鹤屋雪江坐在椅子里,浓密的睫毛下,灰色的眼睛洒落着阴影。
她环抱着膝盖,黑色的衣裙遮盖住脚背,露出的手腕脚踝都纤细的惊人,就像是风一吹就会散架。
语气诚恳的就像是全然为他着想一般。
圣女吗?
禅院甚尔被自己脑袋里冒出的联想逗笑了。
他扯着嘴角,无所谓的说,“对我来说,都一样。”
他都拿钱了,还拿的不少。
鹤屋雪江对他的说辞,什么都不用做,只要担任她的灵感来源。
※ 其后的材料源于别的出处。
(** The text before and after the first occurrence. *)
Lemma split_once_str_first needle a b :
  (∀ x y, needle ≠ [] → a ++ needle = x ++ needle ++ y → y = []) → needle ≠ [] →
  split_once_str needle (a ++ needle ++ b) = Some (a, b).
Proof.
  intros Hfirst Hne. induction a as [|c a IH].
  - cbn. destruct needle as [|n needle]; [done|]. cbn [app split_once_str].
    change (n :: needle ++ b) with ((n :: needle) ++ b). by rewrite strip_prefix_app.
  - cbn [app split_once_str].
    destruct (strip_prefix needle (c :: a ++ needle ++ b)) as [rest|] eqn:E.
    + apply strip_prefix_Some in E. exfalso. rewrite app_assoc, app_comm_cons in E.
      apply app_eq_inv in E as [(y & E & _)|(y & E & _)].
      * pose proof (Hfirst [] y Hne E) as ->. rewrite app_nil_r in E.
        apply (f_equal length) in E. cbn in E. rewrite length_app in E. lia.
      * apply (f_equal length) in E. cbn in E. rewrite !length_app in E. lia.
    + rewrite IH; [done|]. intros x y Hn Hx. apply (Hfirst (c :: x) y Hn). cbn. by rewrite Hx.
Qed.

(** A prefix without the first character of the needle is skipped. *)
Lemma split_once_str_skip c0 needle pre b :
  avoids (N.eqb c0) pre →
  split_once_str (c0 :: needle) (pre ++ b) =
  (λ '(x, y), (pre ++ x, y)) <$> split_once_str (c0 :: needle) b.
Proof.
  intros Ha. induction pre as [|x pre IH].
  { cbn [app]. by destruct (split_once_str _ b) as [[]|]. }
  cbn [app split_once_str strip_prefix]. rewrite (Ha x) by left.
  rewrite IH by (intros y Hy; apply Ha; by right).
  by destruct (split_once_str _ b) as [[]|].
Qed.
(* ===== verification/Utf8.v ===== *)
(** * UTF-8

    The encoding of strings, [String::from_utf8_lossy] and [String::from_utf8], byte
    by byte. *)

From stdpp Require Import base numbers strings gmap list.
From S2P Require Import Prelude RustStr.

Open Scope N_scope.

Abbreviation byte := N.

Definition is_scalar (c : char) : bool :=
  (c <? 55296) || (57344 <=? c) && (c <? 1114112).

Definition encode_utf8 (c : char) : list byte :=
  if c <? 128 then [c]
  else if c <? 2048 then [192 + c / 64; 128 + c mod 64]
  else if c <? 65536 then [224 + c / 4096; 128 + c / 64 mod 64; 128 + c mod 64]
  else [240 + c / 262144; 128 + c / 4096 mod 64; 128 + c / 64 mod 64; 128 + c mod 64].
Definition utf8 (s : str) : list byte := concat (encode_utf8 <$> s).

Definition between (a b x : N) : bool := (a <=? x) && (x <=? b).
Definition continuation (b : byte) : bool := between 128 191 b.
Definition replacement : char := 65533.

(** The second byte of a sequence of three or of four. *)
Definition second_of_three (b0 b1 : byte) : bool :=
  if b0 =? 224 then between 160 191 b1
  else if b0 =? 237 then between 128 159 b1
  else between 128 191 b1.
Definition second_of_four (b0 b1 : byte) : bool :=
  if b0 =? 240 then between 144 191 b1
  else if b0 =? 244 then between 128 143 b1
  else between 128 191 b1.

(** [String::from_utf8_lossy]: an ill-formed sequence, up to its first byte that does
    not fit, becomes one replacement character. *)
Fixpoint from_utf8_lossy (bs : list byte) : str :=
  match bs with
  | [] => []
  | b0 :: r0 =>
      if b0 <? 128 then b0 :: from_utf8_lossy r0
      else if between 194 223 b0 then
        match r0 with
        | b1 :: r1 =>
            if continuation b1 then (b0 - 192) * 64 + (b1 - 128) :: from_utf8_lossy r1
            else replacement :: from_utf8_lossy r0
        | [] => [replacement]
        end
      else if between 224 239 b0 then
        match r0 with
        | b1 :: r1 =>
            if second_of_three b0 b1 then
              match r1 with
              | b2 :: r2 =>
                  if continuation b2 then
                    (b0 - 224) * 4096 + (b1 - 128) * 64 + (b2 - 128) :: from_utf8_lossy r2
                  else replacement :: from_utf8_lossy r1
              | [] => [replacement]
              end
            else replacement :: from_utf8_lossy r0
        | [] => [replacement]
        end
      else if between 240 244 b0 then
        match r0 with
        | b1 :: r1 =>
            if second_of_four b0 b1 then
              match r1 with
              | b2 :: r2 =>
                  if continuation b2 then
                    match r2 with
                    | b3 :: r3 =>
                        if continuation b3 then
                          (b0 - 240) * 262144 + (b1 - 128) * 4096 + (b2 - 128) * 64 + (b3 - 128)
                            :: from_utf8_lossy r3
                        else replacement :: from_utf8_lossy r2
                    | [] => [replacement]
                    end
                  else replacement :: from_utf8_lossy r1
              | [] => [replacement]
              end
            else replacement :: from_utf8_lossy r0
        | [] => [replacement]
        end
      else replacement :: from_utf8_lossy r0
  end.

Close Scope N_scope.

(** [Utf8Error]: where the longest valid prefix ends and, unless the input stops
    inside a sequence, how many bytes do not fit. *)
Definition expect (rest : list byte) (fits : byte → bool) (seen : N) (i : N)
    (k : list byte → option (N * option N)) : option (N * option N) :=
  match rest with
  | [] => Some (i, None)
  | b :: rest => if fits b then k rest else Some (i, Some seen)
  end.
Fixpoint utf8_error (fuel : nat) (i : N) (bs : list byte) : option (N * option N) :=
  match fuel, bs with
  | _, [] | O, _ => None
  | S fuel, b0 :: r0 =>
      if (b0 <? 128)%N then utf8_error fuel (i + 1) r0
      else if between 194 223 b0 then
        expect r0 continuation 1 i (utf8_error fuel (i + 2))
      else if between 224 239 b0 then
        expect r0 (second_of_three b0) 1 i (λ r1,
        expect r1 continuation 2 i (utf8_error fuel (i + 3)))
      else if between 240 244 b0 then
        expect r0 (second_of_four b0) 1 i (λ r1,
        expect r1 continuation 2 i (λ r2,
        expect r2 continuation 3 i (utf8_error fuel (i + 4))))
      else Some (i, Some 1%N)
  end.
Definition utf8_error_text (bs : list byte) : str :=
  match utf8_error (length bs) 0 bs with
  | Some (i, Some n) =>
      lit "invalid utf-8 sequence of " ++ show_N n ++ lit " bytes from index " ++ show_N i
  | Some (i, None) => lit "incomplete utf-8 byte sequence from index " ++ show_N i
  | None => []
  end.

(** [String::from_utf8]: what decodes without a replacement of its own. *)
Definition from_utf8 (bs : list byte) : option str :=
  let s := from_utf8_lossy bs in if decide (utf8 s = bs) then Some s else None.

(** ** Decoding what was encoded *)

Lemma between_true a b x : (a <= x <= b)%N → between a b x = true.
Proof. intros Hx. unfold between. apply andb_true_intro; split; apply N.leb_le; lia. Qed.
Lemma between_false a b x : (x < a ∨ b < x)%N → between a b x = false.
Proof. unfold between. intros [Hx|Hx]; apply andb_false_iff; [left|right]; apply N.leb_gt; lia. Qed.

(** Resolve the tests of the decoder on bytes whose range is known. *)
Ltac byte_tests :=
  repeat match goal with
  | |- context [between ?a ?b ?x] =>
      first [rewrite (between_true a b x) by lia | rewrite (between_false a b x) by lia]
  | |- context [(?x <? ?y)%N] =>
      first [rewrite (proj2 (N.ltb_lt x y)) by lia | rewrite (proj2 (N.ltb_ge x y)) by lia]
  end.

(** The digits of a code point in base 64. *)
Lemma digits64 c :
  (c = 64 * (c / 64) + c mod 64 ∧ c mod 64 < 64 ∧
   c / 64 = 64 * (c / 4096) + c / 64 mod 64 ∧ c / 64 mod 64 < 64 ∧
   c / 4096 = 64 * (c / 262144) + c / 4096 mod 64 ∧ c / 4096 mod 64 < 64)%N.
Proof.
  change 262144%N with (4096 * 64)%N. change 4096%N with (64 * 64)%N.
  rewrite <- !N.Div0.div_div.
  split_and!; first [apply N.div_mod | apply N.mod_lt]; done.
Qed.

Ltac name_digits c :=
  destruct (digits64 c) as (?E1 & ?L1 & ?E2 & ?L2 & ?E3 & ?L3);
  set (r2 := ((c / 4096) mod 64)%N) in *; set (q3 := (c / 262144)%N) in *;
  set (r1 := ((c / 64) mod 64)%N) in *; set (q2 := (c / 4096)%N) in *;
  set (q1 := (c / 64)%N) in *; set (r0 := (c mod 64)%N) in *; clearbody r0 r1 r2 q1 q2 q3.

Lemma second_of_three_ok c :
  (2048 <= c < 65536)%N → is_scalar c = true →
  second_of_three (224 + c / 4096) (128 + c / 64 mod 64) = true.
Proof.
  intros Hc Hs. unfold second_of_three, is_scalar in *.
  name_digits c.
  destruct (N.eqb_spec (224 + q2) 224); [apply between_true; lia|].
  destruct (N.eqb_spec (224 + q2) 237); apply between_true; [|lia].
  apply orb_prop in Hs as [Hs%N.ltb_lt|[Hs%N.leb_le _]%andb_prop]; lia.
Qed.

Lemma second_of_four_ok c :
  (65536 <= c < 1114112)%N →
  second_of_four (240 + c / 262144) (128 + c / 4096 mod 64) = true.
Proof.
  intros Hc. unfold second_of_four.
  name_digits c.
  destruct (N.eqb_spec (240 + q3) 240); [apply between_true; lia|].
  destruct (N.eqb_spec (240 + q3) 244); apply between_true; lia.
Qed.

Lemma decode_encode c rest :
  is_scalar c = true → from_utf8_lossy (encode_utf8 c ++ rest) = c :: from_utf8_lossy rest.
Proof.
  intros Hs. assert (c < 1114112)%N as Hmax.
  { unfold is_scalar in Hs. apply orb_prop in Hs as [Hs%N.ltb_lt|[_ Hs%N.ltb_lt]%andb_prop]; lia. }
  unfold encode_utf8. destruct (N.ltb_spec c 128) as [H1|H1].
  { cbn [app from_utf8_lossy]. by byte_tests. }
  destruct (N.ltb_spec c 2048) as [H2|H2].
  { cbn [app from_utf8_lossy]. unfold continuation. name_digits c. byte_tests.
    f_equal. lia. }
  destruct (N.ltb_spec c 65536) as [H3|H3].
  { cbn [app from_utf8_lossy]. rewrite (second_of_three_ok c) by done. unfold continuation.
    name_digits c. byte_tests. f_equal. lia. }
  cbn [app from_utf8_lossy]. rewrite (second_of_four_ok c) by done. unfold continuation.
  name_digits c. byte_tests. f_equal. lia.
Qed.

Lemma lossy_utf8 s : Forall (λ c, is_scalar c = true) s → from_utf8_lossy (utf8 s) = s.
Proof.
  unfold utf8. induction 1 as [|c s Hc Hs IH]; [done|]. cbn [fmap list_fmap concat].
  by rewrite decode_encode, IH.
Qed.

Lemma from_utf8_utf8 s : Forall (λ c, is_scalar c = true) s → from_utf8 (utf8 s) = Some s.
Proof. intros Hs. unfold from_utf8. rewrite lossy_utf8 by done. by rewrite decide_True. Qed.

(** ** What is decoded consists of scalar values *)

Abbreviation scalars s := (Forall (λ c, is_scalar c = true) s).

Lemma between_spec a b x : between a b x = true → (a <= x <= b)%N.
Proof. unfold between. intros [H1%N.leb_le H2%N.leb_le]%andb_prop. lia. Qed.
Lemma scalar_low c : (c < 55296)%N → is_scalar c = true.
Proof. intros Hc. unfold is_scalar. by rewrite (proj2 (N.ltb_lt _ _) Hc). Qed.
Lemma scalar_high c : (57344 <= c < 1114112)%N → is_scalar c = true.
Proof.
  intros Hc. unfold is_scalar. apply orb_true_intro. right.
  apply andb_true_intro; split; [apply N.leb_le|apply N.ltb_lt]; lia.
Qed.
Lemma second_of_three_scalar b0 b1 b2 :
  between 224 239 b0 = true → second_of_three b0 b1 = true → continuation b2 = true →
  is_scalar ((b0 - 224) * 4096 + (b1 - 128) * 64 + (b2 - 128))%N = true.
Proof.
  intros H0%between_spec H1 H2%between_spec. unfold second_of_three in H1.
  destruct (N.eqb_spec b0 224); [apply between_spec in H1; apply scalar_low; lia|].
  destruct (N.eqb_spec b0 237); apply between_spec in H1; [apply scalar_low; lia|].
  destruct (N.le_gt_cases b0 236); [apply scalar_low; lia|apply scalar_high; lia].
Qed.
Lemma second_of_four_scalar b0 b1 b2 b3 :
  between 240 244 b0 = true → second_of_four b0 b1 = true →
  continuation b2 = true → continuation b3 = true →
  is_scalar ((b0 - 240) * 262144 + (b1 - 128) * 4096 + (b2 - 128) * 64 + (b3 - 128))%N = true.
Proof.
  intros H0%between_spec H1 H2%between_spec H3%between_spec. unfold second_of_four in H1.
  destruct (N.eqb_spec b0 240); [apply between_spec in H1; apply scalar_high; lia|].
  destruct (N.eqb_spec b0 244); apply between_spec in H1; apply scalar_high; lia.
Qed.

Lemma lossy_scalars bs : scalars (from_utf8_lossy bs).
Proof.
  remember (length bs) as n eqn:Hn. revert bs Hn.
  induction n as [n IH] using lt_wf_ind. intros [|b0 r0] ->; [constructor|].
  assert (∀ r, length r < length (b0 :: r0) → scalars (from_utf8_lossy r)) as IHr.
  { intros r Hr. by eapply IH. }
  clear IH. cbn [from_utf8_lossy]. cbn [length] in IHr.
  repeat match goal with
  | |- context [ (?x <? 128)%N ] => destruct (N.ltb_spec x 128)
  | |- context [ if ?b then _ else _ ] => destruct b eqn:?
  | |- context [ match ?l with [] => _ | _ :: _ => _ end ] => destruct l
  end; constructor; try (apply IHr; cbn [length]; lia); try reflexivity; try constructor;
    try (by apply second_of_three_scalar); try (by apply second_of_four_scalar).
  - apply scalar_low. lia.
  - repeat match goal with H : _ = true |- _ => apply between_spec in H end. apply scalar_low. lia.
Qed.
Lemma from_utf8_scalars bs s : from_utf8 bs = Some s → scalars s ∧ utf8 s = bs.
Proof.
  unfold from_utf8. destruct (decide _) as [Hd|]; [|done]. intros [= <-].
  split; [apply lossy_scalars|done].
Qed.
但是,用脚趾也能想明白,把这套话当真就太蠢了。
鹤屋雪江给他发钱,他今天不听她的话,抱她走这一截,明天就可能因为睡觉的时候翻个身被开除,鹤屋雪江看似给了他十足的尊重和理解,但是从根本上,他们的关系就是不对等的。
明白这一点,禅院甚尔却并不在意,说实话,他挺满意现在的工作,暂且没有再找一家的意思。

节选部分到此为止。